For further details of our methods, see the online supplement.

Subjects
We studied 10 consecutive patients with heart failure of at least 6 months in duration, due to ischemic cardiomyopathy, referred for polysomnography because of a suspicion of sleep apnea during which CSR-CSA was identified. They had a resting left ventricular ejection fraction of 35% or less and exertional dyspnea despite optimal medical therapy. Cardiac medications included ß-blockers in 4 subjects, digoxin in 6, amiodarone in 2, angiotensin-converting enzyme inhibitors in 10, calcium channel blockers in 3, diuretics in 9, and nitrates in 3. CSR-CSA was diagnosed when there were at least 15 apneas and hypopneas per hour of sleep, of which at least 80% were central. This protocol was approved by University of Toronto Human Subjects Review Committee. Written informed consent was obtained from all subjects. Data from 9 of the 10 subjects on the effects of CO2 and O2 on CSR-CSA, derived from the same overnight sleep studies as those described herein, have been previously published (11).

Experimental Setup
Polysomnography was performed using standard techniques described for our laboratory (13), including sleep staging (14), thoracoabdominal movements, SaO2, transcutaneous PCO2, fraction of inspired CO2, finger-arterial BP, and HR via an electrocardiogram. Central apneas and hypopneas were scored as previously described (11). All signals were displayed online to allow identification of Stage 2 sleep for experimental interventions.

Protocol
During polysomnography, each subject wore a facemask with a three-way stopcock, initially breathing room air as previously described (11). Once Stage 2 sleep with CSR-CSA became established, the subject was switched to a CO2-enriched gas containing 21% O2. The fraction of inspired CO2 was slowly increased until central apneas and hypopneas disappeared. Subsequently, after a return to breathing room air, O2 was administered at a concentration that was sufficient to increase SaO2 to the same level as during CO2 inhalation. Thus, recordings were taken during three breathing conditions: room air, CO2, and O2, in that order.

Data Analysis
Data were acquired by a computerized polysomnographic program and were analyzed offline. All signals were sampled at 200 Hz, except for the electrocardiograph signal, which was sampled at 1,000 Hz. The HR (expressed as its inverse; R-wave to R-wave, or RR interval measured from the QRS complex of the electrocardiogram), mean BP, and ventilatory signals were then analyzed in the frequency domain using Fourier transforms. Data sets of at least 14 minutes under all experimental conditions were used to permit acceptable frequency resolution at the frequency of periodic breathing. Power spectra were obtained over the frequency range of 0.005 to 0.8 Hz.
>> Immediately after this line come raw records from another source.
(** C36: the guard that lets a thread be reused.  Taken on any reachable tables it never fails,
    and there is one exactly when the thread has no live job.  Checked again on any later tables
    it is accepted exactly when no job of the thread has been admitted since, and then the thread
    has no live job there either. *)
Theorem reuse_guard_exact st st' reader reader' thread_id :
  rtc job_step empty_jobs st -> reads reader st -> rtc job_step st st' -> reads reader' st' ->
  (thread_reuse_guard reader thread_id = Ok None /\ ~ no_live_job st thread_id)
  \/ (exists g, thread_reuse_guard reader thread_id = Ok (Some g) /\ no_live_job st thread_id
      /\ (validate_guard reader' g = Ok tt <-> st_latest st' !! thread_id = st_latest st !! thread_id)
      /\ (validate_guard reader' g = Ok tt -> no_live_job st' thread_id)).
Proof.
  intros H0 Hr H Hr'. destruct (job_run_keeps _ _ H0 (proj1 empty_jobs_ok) (proj2 empty_jobs_ok)) as [Hok Ht]. destruct (job_run_keeps _ _ H Hok Ht) as [Hok' _].
  destruct (guard_cases _ _ thread_id Hok Hr) as [?|(Hn & g & Hg & Htid & Hlat & Hjob)]; [by left|right]. exists g. split; [done|]. split; [done|].
  assert (validate_guard reader' g = Ok tt <-> st_latest st' !! thread_id = st_latest st !! thread_id) as Hiff.
  { unfold validate_guard. rewrite Htid, (re_latest _ _ Hr'), <- Hlat. cbn [mbind result_bind]. case_bool_decide as El; cbn [negb]; [|split; [done|congruence]].
    split; [congruence|]. intros _. destruct (tg_latest g) as [l|]; [|by rewrite Hjob]. destruct Hjob as (j & -> & Hj & Hid & Hd & Ho & Hdone).
    destruct (job_run_later _ _ _ _ H Hok Ht Hj) as (j' & Hj' & Hlt). apply (lt_done _ _ Hlt) in Hdone as E. subst j'. destruct (jo_jobs _ Hok' _ _ Hj') as (_ & _ & _ & Hv & _).
    rewrite (re_job _ _ Hr'), Hj'. cbn [mbind result_bind]. rewrite bool_decide_eq_true_2 by done. cbn [negb ok_or mbind result_bind]. rewrite validate_latest_exact by done. cbn [mbind result_bind].
    rewrite Hdone, (re_live _ _ Hr'), Hv, Hdone. cbn. done. }
  split; [exact Hiff|]. intros Hval. apply Hiff in Hval. rewrite <- Hlat in Hval. destruct (tg_latest g) as [l|]; [|by apply no_latest_no_job].
  destruct Hjob as (j & _ & Hj & Hid & _ & _ & Hdone). destruct (job_run_later _ _ _ _ H Hok Ht Hj) as (j' & Hj' & Hlt). apply (lt_done _ _ Hlt) in Hdone as E. subst j'.
  eapply done_latest_no_live; [done|done| |done]. by rewrite <- Hid.
Qed.
Definition visit_root (entry : (list byte * list byte) * RootRecord) : validation unit :=
  let '(key, root) := entry in
  if negb (bool_decide (key.1 = ro_runtime_id root)) || negb (bool_decide (key.2 = ro_root_id root)) then root_invariant "root record key does not match its identities"
  else
    runtime ← get_runtime reader (ro_runtime_id root);
    runtime ← ok_or (RootInvariant "root references a missing runtime") runtime;
    if negb (bool_decide (path_mode (ro_canonical_path root) = rt_mode runtime)) then root_invariant "root path mode differs from its runtime mode"
    else
      owner ← get_root_id reader (ro_root_id root);
      if negb (bool_decide (owner = Some (ro_runtime_id root))) then root_invariant "root identity index is missing or inconsistent"
      else
        indexed ← get_root_path reader (ro_runtime_id root, ro_canonical_path root);
        if negb (bool_decide (indexed = Some (ro_root_id root))) then root_invariant "root path index is missing or inconsistent"
        else
          home_root ← get_home_root reader (ro_runtime_id root);
          if negb (Bool.eqb (ro_non_removable root) (bool_decide (home_root = Some (ro_root_id root)))) then root_invariant "root non-removable state disagrees with home-root index" else Ok tt.

Definition visit_executable (entry : ExecutableKey * list byte) : validation unit :=
  let '(key, runtime_id) := entry in
  runtime ← get_runtime reader runtime_id;
  runtime ← ok_or (RootInvariant "executable index references a missing runtime") runtime;
  if negb (bool_decide (key = ExecutableValue (rt_canonical_executable runtime))) then root_invariant "executable index key disagrees with runtime record" else Ok tt.

Definition visit_root_id (entry : list byte * list byte) : validation unit :=
  let '(root_id, runtime_id) := entry in
  root ← get_root reader (runtime_id, root_id);
  if negb (match root with Some root => bool_decide (ro_root_id root = root_id) && bool_decide (ro_runtime_id root = runtime_id) | None => false end)
  then root_invariant "root identity index references a missing or different root" else Ok tt.

Definition visit_root_path (entry : RootPathKey * list byte) : validation unit :=
  let '(key, root_id) := entry in
  runtime_id ← get_root_id reader root_id;
  runtime_id ← ok_or (RootInvariant "root path index references a missing root identity") runtime_id;
  root ← get_root reader (runtime_id, root_id);
  root ← ok_or (RootInvariant "root path index references a missing root") root;
  if negb (bool_decide (key = RootPathValue runtime_id (ro_canonical_path root))) then root_invariant "root path index key disagrees with root record" else Ok tt.
Lemma root_step_stored st st' : root_step st st' -> roots_ok st -> roots_stored st -> roots_stored st'.
Proof.
  intros Hs Hok [Kr Ko].
  apply root_step_cases in Hs as [(rt & h & Hrt & Hh & _ & _ & _ & _ & ->)|[(a & root & rt & Hroot & Hrt & _ & _ & _ & ->)|[(k0 & r0 & av & H0 & Hav & Hle & ->)|(a & b & r0 & r1 & H0 & _ & Ht & ->)]]];
    (split; intros k r; cbn; try (by apply Kr || by apply Ko); rewrite lookup_insert_Some; intros [[_ <-]|[_ Hk]]; try (by eapply Kr || by eapply Ko)).
  - by apply registered_stored.
  - apply root_registered_typed; [|done]. by destruct Hrt as (_ & ? & _).
  - apply root_registered_typed; [|done]. destruct (Kr _ _ Hrt) as [[] _]. by destruct (rk_runtimes _ Hok _ _ Hrt) as [<- _].
  - destruct (Kr _ _ H0) as ([] & ? & ?). split; [|done]. constructor; cbn; try done. unfold is_rev in *. lia.
  - by apply Ht, (Ko (a, b)).
Qed.
Lemma root_run_stored st : rtc root_step empty_roots st -> roots_stored st.
Proof.
  intros H. assert (forall st0, rtc root_step st0 st -> roots_ok st0 -> roots_stored st0 -> roots_stored st) as Hgen.
  { intros st0 Hrun. clear H. induction Hrun as [|x y z Hxy _ IH]; [done|]. intros Hok Hs. apply IH; [by eapply root_step_keeps|by eapply root_step_stored]. }
  apply (Hgen _ H); [apply empty_roots_ok|]. split; intros *; cbn; by rewrite lookup_empty.
Qed.

(** C40: every record of every reachable registry can be stored and read back: the encodings of a
    runtime, of a root and of the keys of their indices are within the limits of their tables,
    and decoding them gives the record or the key itself; the bounds of a cursor are never a
    stored key. *)
Theorem stored_roots_decode st : rtc root_step empty_roots st ->
  (forall k r, rs_runtimes st !! k = Some r ->
     zlen (encode_runtime_record r) <= RUNTIME_RECORD_LIMIT /\ decode_runtime_record (encode_runtime_record r) = Ok r /\ decode_runtime_id k = Ok k
     /\ let key := ExecutableValue (rt_canonical_executable r) in
        zlen (encode_executable_key key) <= PATH_KEY_LIMIT /\ decode_executable_key (encode_executable_key key) = Ok key /\ validate_stored_executable key = Ok tt)
  /\ (forall k r, rs_roots st !! k = Some r ->
     zlen (encode_root_record r) <= ROOT_RECORD_LIMIT /\ decode_root_record (encode_root_record r) = Ok r /\ decode_root_key (encode_root_key k) = Ok k
     /\ let key := RootPathValue (ro_runtime_id r) (ro_canonical_path r) in
        zlen (encode_root_path_key key) <= PATH_KEY_LIMIT /\ decode_root_path_key (encode_root_path_key key) = Ok key /\ validate_stored_root_path key = Ok tt).
Proof.
  intros H. pose proof (root_run_keeps _ _ H empty_roots_ok) as Hok. destruct (root_run_stored _ H) as [Kr Ko]. split.
  - intros k r Hk. pose proof (Kr _ _ Hk) as Hs. pose proof Hs as [[] _]. destruct (rk_runtimes _ Hok _ _ Hk) as [<- _]. split; [by apply runtime_record_length|].
    split; [by apply runtime_record_exact|]. split; [by apply identity_exact|]. cbv zeta. split; [by apply executable_key_length|]. split; [by apply executable_key_run|done].
  - intros [a b] r Hk. pose proof (Ko _ _ Hk) as Hs. pose proof Hs as []. destruct (rk_roots _ Hok _ _ _ Hk) as (<- & <- & _). split; [by apply root_record_length|].
    split; [by apply root_record_exact|]. split; [by apply root_key_run|]. cbv zeta. split; [by apply root_path_key_length|]. split; [by apply root_path_key_run|done].
Qed.

(** ** Samples *)

Definition root_store_reader {E} (st : RootStore) : RootReader E :=
  mkRootReader (fun k => Ok (rs_runtimes st !! k)) (fun k => Ok (rs_executables st !! k)) (fun k => Ok (rs_roots st !! k)) (fun k => Ok (rs_root_ids st !! k))
    (fun k => Ok (rs_root_paths st !! k)) (fun k => Ok (rs_home_roots st !! k)).
Lemma root_store_reader_reads {E} st : root_reads (E := E) (root_store_reader st) st.
Proof. done. Qed.
Lemma root_reads_reads_of {E} (reader : RootReader E) st : root_reads reader st -> root_reads_of reader st.
Proof. intros []. constructor; intros *; congruence. Qed.

Definition sample_native (text : string) : RuntimeNativePath := mkNativePath Host Posix (bytes_of_string text).
Definition sample_host (text : string) : AdmittedHostPath := mkHostPath Posix (bytes_of_string text).
Definition sample_runtime : RuntimeRegistration :=
  mkRuntimeRegistration (be_bytes 16 1) (sample_host "/codex") Host CodexCli (sample_native "/codex") (bytes_of_string "Host") 7 unknown_availability.
Definition sample_root (id : Z) (text : string) : RootRegistration := mkRootRegistration (be_bytes 16 id) (sample_native text) (sample_host text) 7 unknown_availability.
(** * lux_review: the data-shaping cells of the notebook

    The notebook [lux_review.ipynb] loads the AI4I 2020 table with
    [pd.read_csv], drops seven columns in place, renames five columns,
    and assigns the attribute of intent twice.  This development embeds
    those cells: a data frame is an ordered association list of labelled
    columns, the kernel is a heap of data-frame objects with a variable
    environment, and every cell is a function on kernels in an error
    monad whose errors are the Python exceptions the calls raise.  The
    calls are pandas' and Lux's: [drop] and [rename] follow pandas,
    the assignment of [intent] goes through Lux's setter. *)

From Stdlib Require Import Ascii.
From stdpp Require Import gmap strings list fin_maps.

Open Scope string_scope.

(** ** Exceptions and results *)

(** The Python exceptions the cells can raise.  [LuxError] stands for
    the exception that leaves Lux's processing of an intent, a
    [TypeError] or a [KeyError] by Lux's internal state, which is not
    modelled. *)
Inductive exn : Type :=
  | KeyError (labels : list string)
  | NameError (name : string)
  | FileNotFoundError (path : string)
  | EmptyDataError
  | ParserError
  | LuxError.

Inductive res (A : Type) : Type :=
  | Ok (a : A)
  | Raise (e : exn).

Arguments Ok {A} a.
Arguments Raise {A} e.

Definition res_bind {A B : Type} (f : A → res B) (r : res A) : res B :=
  match r with
  | Ok a => f a
  | Raise e => Raise e
  end.

#[global] Instance res_mbind : MBind res := @res_bind.
#[global] Instance res_mret : MRet res := @Ok.

Definition is_Ok {A : Type} (r : res A) : bool :=
  match r with Ok _ => true | Raise _ => false end.

(** ** Data frames *)

(** The keyword [errors] of [DataFrame.drop] and [DataFrame.rename]. *)
Inductive errors_mode : Type := ErrRaise | ErrIgnore.

(** A string, or a list of strings, as Lux keeps either in a clause. *)
Inductive strs : Type :=
  | One (s : string)
  | Many (ss : list string).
With instantaneous lung volume derived from the tidal volume signal as the input variable, and BP and RR interval as the two output variables, spectral power, coherence, and phase angles were calculated at the frequency of CSR-CSA for each subject. Coherence is a measure (from 0 to 1) of the linear correlation between input and output signals. At a given frequency, we use the term negative phase angle to describe an interval between a peak in the input variable and a subsequent peak in the output variable, which is less than one half of a cycle length (15). However, a negative phase angle does not necessarily imply that input physiologically precedes output.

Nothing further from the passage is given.